О стихотворении «Вера» (все того же, одного, периода) я скажу дальше.
По видимости, Л. Семенов был, в то время, занят исключительно литературой. Даже близко работая в журнале, не касался стороны «политики»: ничего в ней, по его словам, не понимал. О стороне «религии», довольно важной в «Нов. Пути», тоже не помню никаких с ним разговоров… Но поэты бывают разные, и разные у них с поэзией отношения. У кого она вся в стихах — тому, конечно, без многого можно обойтись. Но если поэзия тонким туманом наполняет всю жизнь, — поэту некуда спастись ни от «политики», ни от «религии». Будет встреча!

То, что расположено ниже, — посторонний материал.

(** The names of [n] successive outlined functions. *)
Fixpoint next_names (n : nat) (countJITFunction : Z) : list string * Z :=
  match n with
  | O => ([], countJITFunction)
  | S n' =>
      let '(name, countJITFunction) := next_name countJITFunction in
      let '(names, countJITFunction) := next_names n' countJITFunction in
      (name :: names, countJITFunction)
  end.

End JIT.

(** ** Facts about 64-bit arithmetic and lists *)

Import Boxing Reducer Scenario.

Lemma wrap64_in_int64 z : in_int64 z → wrap64 z = z.
Proof.
  unfold in_int64, INT64_MIN, INT64_MAX, wrap64. intros Hz.
  rewrite Z.mod_small; lia.
Qed.

Lemma wrap64_range z : in_int64 (wrap64 z).
Proof.
  unfold in_int64, INT64_MIN, INT64_MAX, wrap64.
  pose proof (Z.mod_pos_bound (z + 2 ^ 63) (2 ^ 64)). lia.
Qed.

Lemma wrap64_mul_l x y : wrap64 (wrap64 x * y) = wrap64 (x * y).
Proof.
  unfold wrap64. f_equal.
  rewrite (Z.mod_eq (x + 2 ^ 63) (2 ^ 64)) by lia.
  replace ((x + 2 ^ 63 - 2 ^ 64 * ((x + 2 ^ 63) `div` 2 ^ 64) - 2 ^ 63) * y + 2 ^ 63)
    with (x * y + 2 ^ 63 + (- ((x + 2 ^ 63) `div` 2 ^ 64) * y) * 2 ^ 64) by lia.
  apply Z_mod_plus_full.
Qed.

Lemma wrap64_mul_r x y : wrap64 (x * wrap64 y) = wrap64 (x * y).
Proof. rewrite (Z.mul_comm x), wrap64_mul_l. f_equal. lia. Qed.

Lemma extent_product_app g1 g2 :
  extent_product (g1 ++ g2) = extent_product g1 * extent_product g2.
Proof.
  unfold extent_product. induction g1 as [|x g1 IH]; simpl.
  - destruct (foldr Z.mul 1 g2); reflexivity.
  - rewrite IH. lia.
Qed.

Lemma extent_product_snoc g x : extent_product (g ++ [x]) = extent_product g * x.
Proof. rewrite extent_product_app. unfold extent_product. simpl. lia. Qed.

Lemma merged_extent_snoc g x :
  int64_mul (merged_extent g) x = merged_extent (g ++ [x]).
Proof.
  unfold int64_mul, merged_extent.
  rewrite wrap64_mul_l, extent_product_snoc. reflexivity.
Qed.
(** [self.limit_denominator(max_denominator)] *)
Definition limit_denominator (self : Fraction) (max_denominator : Z) : result Fraction :=
  if max_denominator <? 1 then Raise ValueError
  else if denominator self <=? max_denominator then Ok self
  else
    '(p0, q0, p1, q1, n, d) <-
      limit_loop (loop_bound (denominator self)) max_denominator 0 1 1 0
        (numerator self) (denominator self) ;;
    k <- floor_div (max_denominator - q0) q1 ;;
    bound1 <- fraction (p0 + k * p1) (q0 + k * q1) ;;
    bound2 <- fraction p1 q1 ;;
    if closer_or_equal bound2 bound1 self then Ok bound2 else Ok bound1.

(** *** numpy

    [np.identity], [np.subtract], [np.linalg.inv] and [np.dot] on float64
    matrices, given as lists of rows.

    [np.subtract] broadcasts its operands: an axis of length 1 is repeated
    to the length of the other operand's axis, any other difference raises
    [ValueError], as does a list whose rows differ in length (numpy 1.24
    and later).

    [np.linalg.inv] raises [LinAlgError] for a matrix that is not square.
    For a square one it calls LAPACK's [gesv] with the identity as
    right-hand side: an LU factorisation with partial pivoting, [LinAlgError]
    when a pivot is exactly zero, then a forward and a back substitution.
    LAPACK fixes the pivoting rule, not the order of the floating-point
    operations, and near a singular matrix that order decides whether a
    pivot comes out as zero.  The factorisation below follows the
    unblocked routine of OpenBLAS, the library numpy's binary
    distributions are built with: it goes column by column, and for each
    entry accumulates the products of multipliers and entries above with
    fused multiply-adds before subtracting the sum; multipliers and
    solutions are scaled by the reciprocal of the pivot.  (Beyond four
    unknowns OpenBLAS hands part of each column to vectorised kernels,
    which may group the products differently.)  The substitutions and
    [np.dot] take the products one at a time, in the order of the reference
    BLAS.  For systems of one or two unknowns the factorisation has no sum
    of more than one product, so its pivots do not depend on that order.
    The statements below that evaluate the code do so on systems of one or
    two unknowns, and on one of three unknowns ([trapped_leak]) whose
    inversion meets no rounding. *)

Definition matrix : Type := list (list float).

Definition identity (n : nat) : matrix :=
  map (fun i => map (fun j => if Nat.eqb i j then fone else fzero) (seq 0 n)) (seq 0 n).

Fixpoint map2 {A B C : Type} (f : A -> B -> C) (l : list A) (l' : list B) : list C :=
  match l, l' with
  | a :: t, b :: t' => f a b :: map2 f t t'
  | _, _ => []
  end.

(** The second dimension of [np.array(b)]: the common length of the rows,
    [None] when they differ. *)
Definition columns (b : matrix) : option nat :=
  match b with
  | [] => Some O
  | r :: b' =>
      if forallb (fun r' => Nat.eqb (length r') (length r)) b' then Some (length r)
      else None
  end.

(** The broadcasting rule for one axis. *)
Definition broadcast (x y : nat) : option nat :=
  if Nat.eqb x y then Some x
  else if Nat.eqb x 1 then Some y
  else if Nat.eqb y 1 then Some x
  else None.

(** An axis of length 1 repeated [n] times, any other axis as it is. *)
Definition stretch {A : Type} (n : nat) (l : list A) : list A :=
  match l with
  | [x] => repeat x n
  | _ => l
  end.
(* Shallow embedding of the authentication core of FastAPI-TitanicData
   (stages 4 and 5: auth/jwt_handler.py, auth/auth_service.py,
   auth/dependencies.py, api/auth_routes.py, create_users.py, init_data.py)
   and proofs of its properties.

   Conventions of the model.
   - Python exceptions are the constructors of [exc]; a Python function that
     may raise returns [result A].  Messages are abbreviated where they carry
     formatted values.
   - A Python [str] is modelled by its UTF-8 encoding (a Rocq [string] of
     bytes); functions that count or slice characters decode it first
     ([codes]).  Strings with lone surrogates are outside the model.
   - The interpreter is CPython 3.11 (Unicode 14 tables) on a 64-bit Linux
     host with glibc: [int()], [datetime.fromtimestamp] and [localtime] are
     modelled after its C sources.  The host's local time zone is a constant
     UTC offset ([tz_offset], seconds).
   - Clock values are microseconds since the epoch (UTC), as
     [datetime.utcnow()] resolves them.  Each call of [datetime.utcnow()] in
     a request is a separate read of the clock ([clock_read]).
   - A token string is modelled by what it decodes to: either an undecodable
     string, or a header algorithm, a JSON payload and the key the HMAC was
     computed with (an ideal signature: it verifies exactly under that key).
   - passlib 1.7.4 with the pyca [bcrypt] backend (a release before 5.0,
     which hashes secrets longer than 72 bytes).  bcrypt's EksBlowfish digest
     is a parameter ([digest]); passlib's parsing and checks around it are
     modelled.
   - The database is PostgreSQL through psycopg2; the project does not pin a
     server release, and the two families of integer input parsing (12 to 15
     and 16 or later) are both modelled.  The test suite's SQLite database is
     not modelled.
   - FastAPI is not pinned either: its [HTTPBearer] answers differ between
     releases, and the release is part of the environment. *)

From Stdlib Require Import String Ascii ZArith List Bool Lia.
From Stdlib Require Import Floats.SpecFloat.
Import ListNotations.
Open Scope string_scope.
Open Scope Z_scope.

(* ------------------------------------------------------------------------- *)
(** * Python values and exceptions *)

Inductive exc : Type :=
| ValidationError (message : string)     (* exceptions.ValidationError *)
| HTTPException (status_code : Z) (detail : string)
| JWTError (message : string)            (* jose.JWTError and its subclasses *)
| ValueError (message : string)          (* incl. passlib's PasswordValueError *)
| TypeError (message : string)
| OverflowError (message : string)
| OSError (message : string)
| DBError (message : string).            (* sqlalchemy.exc.DBAPIError *)

Inductive result (A : Type) : Type :=
| Ret (a : A)
| Raise (e : exc).
Arguments Ret {A} a.
Arguments Raise {A} e.

Definition bind {A B : Type} (m : result A) (k : A -> result B) : result B :=
  match m with
  | Ret a => k a
  | Raise e => Raise e
  end.

Notation "x <- m ;; k" := (bind m (fun x => k))
  (at level 61, m at next level, right associativity).

(** A JSON value as [json.loads] produces it: numbers with a fraction or an
    exponent (and [NaN], [Infinity]) are binary64 floats. *)
#[warnings="-register-all"]
Inductive json : Type :=
| JNull
| JBool (b : bool)
| JInt (z : Z)
| JFloat (f : spec_float)
| JStr (s : string)
| JList (l : list json)
| JObj (kvs : list (string * json)).

Definition payload := list (string * json).

(** [dict] lookup in a decoded JSON object: with duplicate keys [json.loads]
    keeps the last one. *)
Definition dict_get (k : string) (p : payload) : option json :=
  fold_left (fun acc kv => if String.eqb (fst kv) k then Some (snd kv) else acc) p None.

(** [payload.get(k)]: [None] (JSON null) when the key is absent. *)
Definition py_get (k : string) (p : payload) : json :=
  match dict_get k p with
  | Some v => v
  | None => JNull
  end.

Definition py_truthy (v : json) : bool :=
  match v with
  | JNull => false
  | JBool b => b
  | JInt z => negb (Z.eqb z 0)
  | JFloat (S754_zero _) => false
  | JFloat _ => true
  | JStr s => negb (String.eqb s "")
  | JList l => negb (Nat.eqb (length l) 0)
  | JObj kvs => negb (Nat.eqb (length kvs) 0)
  end.

(* ------------------------------------------------------------------------- *)
(** * Characters of a [str] *)

Definition bytes_of (s : string) : list Z :=
  map (fun c => Z.of_nat (nat_of_ascii c)) (list_ascii_of_string s).

Definition utf8_cont (b : Z) : bool := (128 <=? b) && (b <=? 191).

(** UTF-8 decoding into code points; [-1] stands for a byte that does not
    start a well-formed sequence. *)
Fixpoint utf8_decode (l : list Z) : list Z :=
  match l with
  | [] => []
  | b0 :: r0 =>
      if b0 <? 128 then b0 :: utf8_decode r0
      else if (194 <=? b0) && (b0 <=? 223) then
        match r0 with
        | b1 :: r1 =>
            if utf8_cont b1 then (Z.land b0 31 * 64 + Z.land b1 63) :: utf8_decode r1
            else -1 :: utf8_decode r0
        | [] => [-1]
        end
      else if (224 <=? b0) && (b0 <=? 239) then
        match r0 with
        | b1 :: b2 :: r2 =>
            if utf8_cont b1 && utf8_cont b2
            then (Z.land b0 15 * 4096 + Z.land b1 63 * 64 + Z.land b2 63) :: utf8_decode r2
            else -1 :: utf8_decode r0
        | _ => -1 :: utf8_decode r0
        end
      else if (240 <=? b0) && (b0 <=? 244) then
        match r0 with
        | b1 :: b2 :: b3 :: r3 =>
            if utf8_cont b1 && utf8_cont b2 && utf8_cont b3
            then (Z.land b0 7 * 262144 + Z.land b1 63 * 4096 + Z.land b2 63 * 64
                  + Z.land b3 63) :: utf8_decode r3
            else -1 :: utf8_decode r0
        | _ => -1 :: utf8_decode r0
        end
      else -1 :: utf8_decode r0
  end.
(** * Concept explainer: ownership-scoped CRUD actions over four tables

    A shallow embedding of the action handlers (createConcept ... listJobs)
    and of the table definitions they work on.  The persistent store is
    modelled as a record of row lists in storage order, one list per
    table, together with the readings of the clock; a write that breaks
    a reference to a concept is refused by the store.  Handlers are
    state-and-error computations over that record. *)

From Stdlib Require Import ZArith List String Bool Lia.
Import ListNotations.
Local Open Scope string_scope.
Local Open Scope list_scope.
Local Open Scope Z_scope.
Local Set Warnings "-register-all".

(** ** Values *)

(** A [Date] is a point in time, in milliseconds. *)
Definition Date := Z.

(** Opaque structured values ([z.any()] inputs, [column.json] columns).
    [JNull] is the JavaScript [null], which is also what a JSON column
    that was never written reads back as. *)
Inductive Json : Type :=
| JNull
| JBool (b : bool)
| JNum (n : Z)
| JStr (s : string)
| JArr (xs : list Json)
| JObj (kvs : list (string * Json)).

(** An optional input field: [None] is JavaScript's [undefined]. *)
Definition Optional (A : Type) := option A.

(** [a ?? d] *)
Definition nullish {A : Type} (a : Optional A) (d : A) : A :=
  match a with
  | Some v => v
  | None => d
  end.
Notation "a ?? d" := (nullish a d) (at level 45, left associativity).

(** What an UPDATE leaves in a nullable column: the new value when one
    is given, the stored one otherwise. *)
Definition over {A : Type} (new : Optional A) (old : option A) : option A :=
  match new with
  | Some v => Some v
  | None => old
  end.

(** [input?.field] on an optional input object. *)
Definition optChain {I A : Type} (i : Optional I) (f : I -> Optional A)
  : Optional A :=
  match i with
  | Some x => f x
  | None => None
  end.

(** Truthiness of an optional number, as tested by [if (input.id)]:
    [undefined] and [0] are falsy.  The result carries the number for the
    branch that uses it. *)
Definition truthyNumber (a : Optional Z) : option Z :=
  match a with
  | Some n => if n =? 0 then None else Some n
  | None => None
  end.

(** Truthiness of an optional string: [undefined] and the empty string are
    falsy. *)
Definition truthyString (a : Optional string) : option string :=
  match a with
  | Some s => if String.eqb s "" then None else Some s
  | None => None
  end.

(** Truthiness of a nullable number column ([job.conceptId ? .. : ..]). *)
Definition truthyColumn (a : option Z) : option Z := truthyNumber a.

(** [===] between a nullable text column and a string. *)
Definition strictEqText (col : option string) (s : string) : bool :=
  match col with
  | Some c => String.eqb c s
  | None => false
  end.

(** ** Enumerations of the schema *)

Inductive Difficulty := beginner | intermediate | advanced.
Inductive ConceptStatus := draft | published | archived.
Inductive StepType :=
| st_intro | st_intuition | st_definition | st_example | st_analogy
| st_summary | st_other.
Inductive CheckType :=
| single_choice | multiple_choice | true_false | short_text.
Inductive JobType :=
| explain_like_5 | step_breakdown | jt_analogy | jt_summary | jt_other.
Inductive JobStatus := pending | completed | failed.

Definition ConceptStatus_eqb (a b : ConceptStatus) : bool :=
  match a, b with
  | draft, draft | published, published | archived, archived => true
  | _, _ => false
  end.

Definition JobStatus_eqb (a b : JobStatus) : bool :=
  match a, b with
  | pending, pending | completed, completed | failed, failed => true
  | _, _ => false
  end.

(** ** Rows of the four tables *)

Module Concepts.
Record row := mk {
  id : Z;
  ownerId : string;
  title : string;
  description : option string;
  subject : option string;
  topic : option string;
  tags : option string;
  difficulty : Difficulty;
  status : ConceptStatus;
  createdAt : Date;
  updatedAt : Date
}.

(** The object handed to [.set(..)]: a partial row.  A key that is
    missing, or present with the value [undefined], is [None]; the
    update builder leaves such a column as it is stored. *)
Record set := mkSet {
  set_title : Optional string;
  set_description : Optional string;
  set_subject : Optional string;
  set_topic : Optional string;
  set_tags : Optional string;
  set_difficulty : Optional Difficulty;
  set_status : Optional ConceptStatus;
  set_updatedAt : Optional Date
}.

Definition apply (s : set) (r : row) : row :=
  {| id := id r;
     ownerId := ownerId r;
     title := set_title s ?? title r;
     description := over (set_description s) (description r);
     subject := over (set_subject s) (subject r);
     topic := over (set_topic s) (topic r);
     tags := over (set_tags s) (tags r);
     difficulty := set_difficulty s ?? difficulty r;
     status := set_status s ?? status r;
     createdAt := createdAt r;
     updatedAt := set_updatedAt s ?? updatedAt r |}.
End Concepts.

Module ConceptSteps.
Record row := mk {
  id : Z;
  conceptId : Z;
  stepNumber : Z;
  stepType : StepType;
  heading : option string;
  content : string;
  example : option string;
  analogy : option string;
  createdAt : Date
}.

(** [baseValues] of saveStep, used both as the values of an insert and
    as the object handed to [.set(..)]. *)
Record values := mkValues {
  v_conceptId : Z;
  v_stepNumber : Z;
  v_stepType : StepType;
  v_heading : Optional string;
  v_content : string;
  v_example : Optional string;
  v_analogy : Optional string
}.

(** [.set(baseValues)]: [db] is a Drizzle client, whose update builder
    leaves the keys whose value is [undefined] out of the UPDATE
    statement (a column is cleared only by an explicit [null], which
    the input schema cannot produce), so such a column keeps its stored
    value.  conceptId, stepNumber, stepType and content are never
    [undefined] in [baseValues]. *)
Definition apply (v : values) (r : row) : row :=
  {| id := id r;
     conceptId := v_conceptId v;
     stepNumber := v_stepNumber v;
     stepType := v_stepType v;
     heading := over (v_heading v) (heading r);
     content := v_content v;
     example := over (v_example v) (example r);
     analogy := over (v_analogy v) (analogy r);
     createdAt := createdAt r |}.

(** [.values(baseValues)] of an insert: an [undefined] value stores the
    column's default, NULL for the optional text columns and NOW for
    createdAt. *)
Definition fresh (v : values) (now : Date) (i : Z) : row :=
  {| id := i;
     conceptId := v_conceptId v;
     stepNumber := v_stepNumber v;
     stepType := v_stepType v;
     heading := v_heading v;
     content := v_content v;
     example := v_example v;
     analogy := v_analogy v;
     createdAt := now |}.
End ConceptSteps.

Module ConceptChecks.
Record row := mk {
  id : Z;
  conceptId : Z;
  question : string;
  options : Json;
  correctAnswer : Json;
  explanation : option string;
  type : CheckType;
  createdAt : Date
}.

Record values := mkValues {
  v_conceptId : Z;
  v_question : string;
  v_options : Optional Json;
  v_correctAnswer : Optional Json;
  v_explanation : Optional string;
  v_type : CheckType
}.

Definition apply (v : values) (r : row) : row :=
  {| id := id r;
     conceptId := v_conceptId v;
     question := v_question v;
     options := v_options v ?? options r;
     correctAnswer := v_correctAnswer v ?? correctAnswer r;
     explanation := over (v_explanation v) (explanation r);
     type := v_type v;
     createdAt := createdAt r |}.

Definition fresh (v : values) (now : Date) (i : Z) : row :=
  {| id := i;
     conceptId := v_conceptId v;
     question := v_question v;
     options := v_options v ?? JNull;
     correctAnswer := v_correctAnswer v ?? JNull;
     explanation := v_explanation v;
     type := v_type v;
     createdAt := now |}.
End ConceptChecks.

Module ConceptJobs.
Record row := mk {
  id : Z;
  conceptId : option Z;
  ownerId : string;
  jobType : JobType;
  input : Json;
  output : Json;
  status : JobStatus;
  createdAt : Date
}.

(** The declared column default of [status]. *)
Definition status_default : JobStatus := completed.
(** The declared column default of [jobType]. *)
Definition jobType_default : JobType := step_breakdown.

(** [updateData] of updateJob. *)
Record set := mkSet {
  set_output : Optional Json;
  set_status : Optional JobStatus
}.

Definition apply (s : set) (r : row) : row :=
  {| id := id r;
     conceptId := conceptId r;
     ownerId := ownerId r;
     jobType := jobType r;
     input := input r;
     output := set_output s ?? output r;
     status := set_status s ?? status r;
     createdAt := createdAt r |}.
End ConceptJobs.

(** ** The store *)

(** The four tables, each in storage order, and the time.  [readings d n]
    is what the [n]-th evaluation of [new Date()] gives in the request
    that runs on [d]: two evaluations in one request need not agree.
    Nothing else is kept: the store has no id counter of its own. *)
Record Db := mkDb {
  tConcepts : list Concepts.row;
  tConceptSteps : list ConceptSteps.row;
  tConceptChecks : list ConceptChecks.row;
  tConceptJobs : list ConceptJobs.row;
  readings : nat -> Date
}.

(** The time at which a request on [d] first reads the clock. *)
Definition clock (d : Db) : Date := readings d 0.

(** The store before anything was written, at time [t]. *)
Definition emptyDb (t : Date) : Db :=
  mkDb [] [] [] [] (fun _ => t).

(** [references: () => Concepts.columns.id]: some stored concept has
    id [i]. *)
Definition Concepts_has_id (d : Db) (i : Z) : bool :=
  existsb (fun c => Concepts.id c =? i) (tConcepts d).

(** The foreign keys of the rows of each table; a conceptId that is
    NULL refers to nothing. *)
Definition Concepts_references (d : Db) (c : Concepts.row) : bool := true.

Definition ConceptSteps_references (d : Db) (s : ConceptSteps.row) : bool :=
  Concepts_has_id d (ConceptSteps.conceptId s).

Definition ConceptChecks_references (d : Db) (k : ConceptChecks.row) : bool :=
  Concepts_has_id d (ConceptChecks.conceptId k).

Definition ConceptJobs_references (d : Db) (j : ConceptJobs.row) : bool :=
  match ConceptJobs.conceptId j with
  | Some c => Concepts_has_id d c
  | None => true
  end.

(** A table of the store: how to read its rows and how to write them
    back, its primary key, and its foreign keys. *)
Record Table (R : Type) := mkTable {
  rows : Db -> list R;
  store : Db -> list R -> Db;
  key : R -> Z;
  references : Db -> R -> bool
}.
Arguments rows {R} _ _.
Arguments store {R} _ _ _.
Arguments key {R} _ _.
Arguments references {R} _ _ _.

Definition Concepts_table : Table Concepts.row :=
  mkTable _ tConcepts
    (fun d t =>
       mkDb t (tConceptSteps d) (tConceptChecks d) (tConceptJobs d)
            (readings d))
    Concepts.id Concepts_references.

Definition ConceptSteps_table : Table ConceptSteps.row :=
  mkTable _ tConceptSteps
    (fun d t =>
       mkDb (tConcepts d) t (tConceptChecks d) (tConceptJobs d)
            (readings d))
    ConceptSteps.id ConceptSteps_references.

Definition ConceptChecks_table : Table ConceptChecks.row :=
  mkTable _ tConceptChecks
    (fun d t =>
       mkDb (tConcepts d) (tConceptSteps d) t (tConceptJobs d)
            (readings d))
    ConceptChecks.id ConceptChecks_references.

Definition ConceptJobs_table : Table ConceptJobs.row :=
  mkTable _ tConceptJobs
    (fun d t =>
       mkDb (tConcepts d) (tConceptSteps d) (tConceptChecks d) t
            (readings d))
    ConceptJobs.id ConceptJobs_references.

(** ** Actions: state and error *)

Inductive ErrorCode := UNAUTHORIZED | NOT_FOUND.

Record ActionError := mkError {
  code : ErrorCode;
  message : string
}.

(** What the store itself throws: a write that breaks a foreign key is
    refused. *)
Inductive StoreError := FOREIGN_KEY.

(** The outcome of a handler: a value, an [ActionError] thrown by the
    handler, or an error of the store that the handler lets through. *)
Inductive Result (A : Type) : Type :=
| Ok (a : A)
| Err (e : ActionError)
| Fault (e : StoreError).
Arguments Ok {A} a.
Arguments Err {A} e.
Arguments Fault {A} e.

Definition Action (A : Type) : Type := Db -> Result A * Db.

Журнал закрылся, Л. Семенова мы стали видеть реже. Потом он, кажется, уехал. Говорили, будто опять в свое имение (в средней России). Он его очень любил, жил там балованным баричем.
Между тем, оказалось, что поэт вовсе не совершает одинокие верховые прогулки по лесам родного гнезда, но… сидит в одиночной тюрьме.
Когда его выпустили, и он пришел к нам, — он был все он же. Не в затянутом мундире, правда, а в черной тужурке, но все тот же молодой «поэт», и говорил так же, — умно, горячо, хотя по своему содержанию… о революции. Он уже был партийный революционер.
Еще несколько свиданий в разных местах, и, наконец, предпоследнее, — накануне манифеста 17 октября 1905 г. На другой день он уехал в Москву, где готовилось восстание.
Прошло несколько лет. Нас не было в России. А когда мы вернулись — Леонида Семенова не было в Петербурге. Он ушел. Не то, что из литературы, из революции, из семьи, где был баловнем: он вообще «ушел». Начал с нелегкого «искуса»: он сделался работником у беднейшего мужика той самой деревни, около которой лежало их имение. Пошел в батраки к своему мужику. Должно быть, так ему было нужно. Комедией здесь и не пахло. Его уже на второй год стали звать «Божьим человеком».